How to complete this task:
Once the line containing "restart_frame : camera;" has been written out, stop; until then, restate each line of the entries below word for word from the first.

Source material:
<<<<

(* ===== verification/Game.v ===== *)
(** * Collision and game state machine: the main loop
    (src/hand_flappy_pro.py, lines 30-31, 40-66, 73-80, 141-169, 171-262).

    The globals of the program form the record [game]; one iteration of
    [while running:] is [tick], which runs, in the order of the source,
    the event loop, the flight update (when the game is not over), the
    pipe loop, the filter and spawn rule, the ground/ceiling check and
    the restart check.  The camera frames and the random pipe heights of
    a frame are its inputs; [None] is an [IndexError] raised on a hand
    with too few landmarks. *)

From stdpp Require Import base list decidable.
From Stdlib Require Import QArith Qround Lqa ZArith Lia.
From S2P Require Import Prelude Render Gesture Smoother Flight Pipes.
Import Render Gesture Smoother Flight Pipes.

Module Game.

(** The globals of the program. *)
Record game := Game {
  bird_x : Z;
  bird_y : Q;
  velocity : Q;
  pipes : list pipe;
  score : Z;
  game_over : bool;
  turbo_mode : bool;
  turbo_sound_played : bool;
  gameover_sound_played : bool;
  smoothed_y : Z;
  running : bool
}.

(** What the environment supplies to one frame. *)
Record frame_input := FrameInput {
  quit_event : bool;        (** a [pygame.QUIT] event is in the queue *)
  control_frame : camera;   (** the frame read by [detect_hand_control] *)
  spawn_height : Z;         (** [random.randint(150, 400)] of line 231 *)
  restart_frame : camera;   (** the frame read by [detect_restart] *)
  reset_height : Z          (** [random.randint(150, 400)] in [reset_game] *)
}.

(** The state after line 173 ([spawn_pipe()] before the loop). *)
Definition init_game (height : Z) : game :=
  Game 100 (HEIGHT / 2)%Z%:Q 0 (spawn_pipe height []) 0 false false false false
       (HEIGHT / 2) true.

(** [reset_game()] (lines 73-80); [bird_x] is not reset. *)
Definition reset_game (height : Z) (g : game) : game :=
  Game (bird_x g) (HEIGHT / 2)%Z%:Q 0 (spawn_pipe height []) 0 false
       (turbo_mode g) (turbo_sound_played g) (gameover_sound_played g)
       (smoothed_y g) (running g).

(** [detect_restart()] (lines 141-169): [true] re-arms the game-over
    sound. *)
Definition detect_restart (cam : camera) (g : game) : option (bool * game) :=
  match cam with
  | None => Some (false, g)
  | Some res =>
      match restart_gesture res with
      | None => None
      | Some true =>
          Some (true, Game (bird_x g) (bird_y g) (velocity g) (pipes g) (score g)
                           (game_over g) (turbo_mode g) (turbo_sound_played g) false
                           (smoothed_y g) (running g))
      | Some false => Some (false, g)
      end
  end.

(** Lines 179-181. *)
Definition handle_events (quit : bool) (g : game) : game :=
  if quit then
    Game (bird_x g) (bird_y g) (velocity g) (pipes g) (score g) (game_over g)
         (turbo_mode g) (turbo_sound_played g) (gameover_sound_played g)
         (smoothed_y g) false
  else g.

(** Lines 183-194. *)
Definition flight_phase (cam : camera) (g : game) : option (game * list sound) :=
  if game_over g then Some (g, [])
  else
    '(hand_y, cs, ev) ← detect_hand_control cam
                          (ControlState (TurboState (turbo_mode g) (turbo_sound_played g))
                                        (smoothed_y g));
    let tm := Gesture.turbo_mode (ctl_turbo cs) in
    let b := flight_step hand_y tm (Body (bird_y g) (velocity g)) in
    Some (Game (bird_x g) (Flight.bird_y b) (Flight.velocity b) (pipes g) (score g)
               (game_over g) tm (Gesture.turbo_sound_played (ctl_turbo cs))
               (gameover_sound_played g) (Smoother.smoothed_y cs) (running g), ev).

(** Lines 199-231: the new state, the sounds and the pipe blits. *)
Definition pipes_phase (height : Z) (g : game) : game * list sound * list blit :=
  let '(ps, ls, ev, bl) :=
    pipe_loop (turbo_mode g) (pipes g)
      (LoopState (bird_x g) (bird_y g) (score g) (game_over g) (gameover_sound_played g)) in
  let ps' := spawn_rule (ls_game_over ls) height (filter_pipes ps) in
  (Game (ls_bird_x ls) (ls_bird_y ls) (velocity g) ps' (ls_score ls) (ls_game_over ls)
        (turbo_mode g) (turbo_sound_played g) (ls_gameover_sound_played ls)
        (smoothed_y g) (running g), ev, bl).

(** Lines 233-236: no one-shot guard on this sound. *)
Definition boundary_phase (g : game) : game * list sound :=
  if Qltb (bird_y g) 0 || Qltb HEIGHT%:Q (bird_y g) then
    (Game (bird_x g) (bird_y g) (velocity g) (pipes g) (score g) true
          (turbo_mode g) (turbo_sound_played g) (gameover_sound_played g)
          (smoothed_y g) (running g), [GameOverSound])
  else (g, []).

(** Lines 248-259. *)
Definition restart_phase (inp : frame_input) (g : game) : option game :=
  if game_over g then
    match detect_restart (restart_frame inp) g with
    | None => None
    | Some (r, g') => Some (if r then reset_game (reset_height inp) g' else g')
    end
  else Some g.

(** Lines 238-256: the texts drawn from the state after the boundary
    check. *)
Definition frame_hud (g : game) : list blit := draw_hud (score g) (turbo_mode g) (game_over g).

(** One iteration of [while running:] (lines 176-262): the new state,
    the sounds played and the blits drawn.  The background is drawn first
    (line 177), the bird after the flight update (line 197), the pipes
    inside the pipe loop, the texts after the boundary check (lines
    238-256), before [detect_restart]. *)
Definition tick (inp : frame_input) (g : game) : option (game * list sound * list blit) :=
  let g0 := handle_events (quit_event inp) g in
  '(g1, ev1) ← flight_phase (control_frame inp) g0;
  let bl1 := [bg_blit; bird_blit (bird_x g1) (bird_y g1)] in
  let '(g2, ev2, bl2) := pipes_phase (spawn_height inp) g1 in
  let '(g3, ev3) := boundary_phase g2 in
  let bl3 := frame_hud g3 in
  g4 ← restart_phase inp g3;
  Some (g4, ev1 ++ ev2 ++ ev3, bl1 ++ bl2 ++ bl3).
(** X23.  A [div] without a [head] never makes [extract_content] fail: it
    is recorded under the title ['Sin título'], and its category is
    decided by its content alone (the first category of the table with a
    keyword in the first 200 characters, else ['otros']). *)
Theorem extract_section_without_head (st : progress) (section : div) :
  head_text section = None ->
  exists st',
    extract_section st section = Ok st' /\
    sections st' =
    sections st ++
      [ {| title := SIN_TITULO;
           content := join [SPACE] (section_text (p_texts section));
           category :=
             match content_category
                     (join [SPACE] (section_text (p_texts section))) with
             | Some category => Some category
             | None => Some (utf8 "otros")
             end |} ].
Proof.
  intros Hh. unfold extract_section. rewrite Hh. eexists.
  split; [reflexivity|]. cbn [sections]. do 3 f_equal.
  unfold categorize_section, content_category. cbv zeta.
  rewrite fold_categories_content_only;
    [|exact sin_titulo_has_no_keyword|left; reflexivity].
  destruct (List.find _ section_mappings); reflexivity.
Qed.

Lemma extract_section_without_head_witness :
  exists st',
    extract_section
      {| sections := []; categorized_sections := [];
         all_text_for_language := [] |}
      {| head_text := None;
         p_texts := [Some (utf8 "Los resultados de la medición.")] |} = Ok st' /\
    map category (sections st') = [Some (utf8 "resultados")].
Proof.
  destruct (extract_section_without_head
              {| sections := []; categorized_sections := [];
                 all_text_for_language := [] |}
              {| head_text := None;
                 p_texts := [Some (utf8 "Los resultados de la medición.")] |}
              eq_refl) as (st' & H & Hs).
  exists st'. split; [exact H|]. rewrite Hs. vm_compute. reflexivity.
Defined.

(** ** [detect_language] *)

Lemma isspace_lower_char c : isspace c = true -> lower_char c = c.
Proof.
  unfold isspace, lower_char. intros H.
  destruct ((65 <=? c) && (c <=? 90)) eqn:E1.
  { exfalso. apply andb_true_iff in E1. destruct E1 as [A B].
    apply Z.leb_le in A, B.
    repeat (apply orb_true_iff in H; destruct H as [H|H]);
      repeat (apply andb_true_iff in H; destruct H as [H H']);
      repeat match goal with
             | X : (_ <=? _) = true |- _ => apply Z.leb_le in X
             | X : (_ =? _) = true |- _ => apply Z.eqb_eq in X
             end; lia. }
  destruct ((192 <=? c) && (c <=? 222) && negb (c =? 215)) eqn:E2; [|reflexivity].
  exfalso. apply andb_true_iff in E2. destruct E2 as [E2 _].
  apply andb_true_iff in E2. destruct E2 as [A B].
  apply Z.leb_le in A, B.
  repeat (apply orb_true_iff in H; destruct H as [H|H]);
    repeat (apply andb_true_iff in H; destruct H as [H H']);
    repeat match goal with
           | X : (_ <=? _) = true |- _ => apply Z.leb_le in X
           | X : (_ =? _) = true |- _ => apply Z.eqb_eq in X
           end; lia.
Qed.

Lemma split_ws_head_word c s :
  isspace c = false -> exists word words, split_ws (c :: s) = word :: words.
Proof.
  intros Hc. cbn [split_ws]. rewrite Hc. destruct s as [|c' s']; [eauto|].
  destruct (isspace c'); [eauto|]. destruct (split_ws (c' :: s')); eauto.
Qed.

(** Whitespace between two texts separates their words. *)
Lemma split_ws_app w b : isspace w = true -> forall a,
  split_ws (a ++ w :: b) = split_ws a ++ split_ws b.
Proof.
  intros Hw. induction a as [|c a IH].
  - cbn [app split_ws]. rewrite Hw. reflexivity.
  - cbn [app]. cbn [split_ws]. destruct (isspace c) eqn:Hc; [exact IH|].
    destruct a as [|c' a'].
    + cbn [app]. rewrite Hw. cbn [split_ws]. rewrite Hw. reflexivity.
    + cbn [app] in *. destruct (isspace c') eqn:Hc'.
      * rewrite IH. reflexivity.
      * rewrite IH.
        destruct (split_ws_head_word c' a' Hc') as (word & words & ->).
        reflexivity.
Qed.

Lemma firstn_app_enough {A} (n : nat) (l1 l2 : list A) :
  (n <= length l1)%nat -> firstn n (l1 ++ l2) = firstn n l1.
Proof.
  intros H. rewrite firstn_app.
  replace (n - length l1)%nat with O by lia. simpl. apply app_nil_r.
Qed.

>>>>

Answer section:
(* ===== verification/Game.v ===== *)
(** * Collision and game state machine: the main loop
    (src/hand_flappy_pro.py, lines 30-31, 40-66, 73-80, 141-169, 171-262).

    The globals of the program form the record [game]; one iteration of
    [while running:] is [tick], which runs, in the order of the source,
    the event loop, the flight update (when the game is not over), the
    pipe loop, the filter and spawn rule, the ground/ceiling check and
    the restart check.  The camera frames and the random pipe heights of
    a frame are its inputs; [None] is an [IndexError] raised on a hand
    with too few landmarks. *)

From stdpp Require Import base list decidable.
From Stdlib Require Import QArith Qround Lqa ZArith Lia.
From S2P Require Import Prelude Render Gesture Smoother Flight Pipes.
Import Render Gesture Smoother Flight Pipes.

Module Game.

(** The globals of the program. *)
Record game := Game {
  bird_x : Z;
  bird_y : Q;
  velocity : Q;
  pipes : list pipe;
  score : Z;
  game_over : bool;
  turbo_mode : bool;
  turbo_sound_played : bool;
  gameover_sound_played : bool;
  smoothed_y : Z;
  running : bool
}.

(** What the environment supplies to one frame. *)
Record frame_input := FrameInput {
  quit_event : bool;        (** a [pygame.QUIT] event is in the queue *)
  control_frame : camera;   (** the frame read by [detect_hand_control] *)
  spawn_height : Z;         (** [random.randint(150, 400)] of line 231 *)
  restart_frame : camera;   (** the frame read by [detect_restart] *)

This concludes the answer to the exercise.